(** A download that returns has put a file at the path. *)
Lemma downloadFile_creates (reg : Registry) (u x : string) (fs : FS) :
  result (downloadFile reg u x fs) = Val tt ->
  exists c, final (downloadFile reg u x fs) !! x = Some (RegularFile c).
Proof.
  unfold downloadFile, bind, emit, openWrite, writeFile, ret, throw.
  destruct (fetchUrl reg u) as [|[|] [b|]]; cbn; try done.
  - destruct (fs !! x) as [[c|n]|] eqn:E; cbn; rewrite ?E, ?lookup_insert_eq; try done;
      destruct (complete b); cbn; try done; intros _; rewrite lookup_insert_eq; eauto.
  - destruct (fs !! x) as [[c|n]|] eqn:E; cbn; done.
Qed.

(** Whatever the validation says afterwards, the downloaded file is still
    at the expected path when [processModDownload] ends: nothing on this path
    removes it. *)
Lemma downloaded_file_stays (reg : Registry) (cfg : ModpackConfig) (m : ModConfig)
    (cur : list string) (fs : FS) (t : Target) :
  targetOf reg cfg m = Some t ->
  let fs1 := removeAll (duplicates m (expectedFileName t) cur) fs in
  keeps fs1 (targetEntry t) = false ->
  result (downloadFile reg (targetUrl t) (targetEntry t) fs1) = Val tt ->
  final (processModDownload reg cfg m cur fs) !! targetEntry t
  = final (downloadFile reg (targetUrl t) (targetEntry t) fs1) !! targetEntry t
  /\ is_Some (final (processModDownload reg cfg m cur fs) !! targetEntry t).
Proof.
  intros Ht fs1 Hk Hd.
  rewrite (processModDownload_resolved reg cfg m cur fs t Ht). fold fs1. rewrite Hk.
  cbn [final fst snd].
  destruct (installTarget_run reg m t fs1) as (-> & _ & _).
  split; [done|]. destruct (downloadFile_creates _ _ _ _ Hd) as [c ->]. eauto.
Qed.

··········

The problem. The required output is every line from the one with "rewrite (processModDownload_resolved reg" to the final line of the entries, repeated exactly and with nothing else.

Solved problem.
  rewrite (processModDownload_resolved reg cfg m cur fs t Ht). fold fs1. rewrite Hk.
  cbn [final fst snd].
  destruct (installTarget_run reg m t fs1) as (-> & _ & _).
  split; [done|]. destruct (downloadFile_creates _ _ _ _ Hd) as [c ->]. eauto.
Qed.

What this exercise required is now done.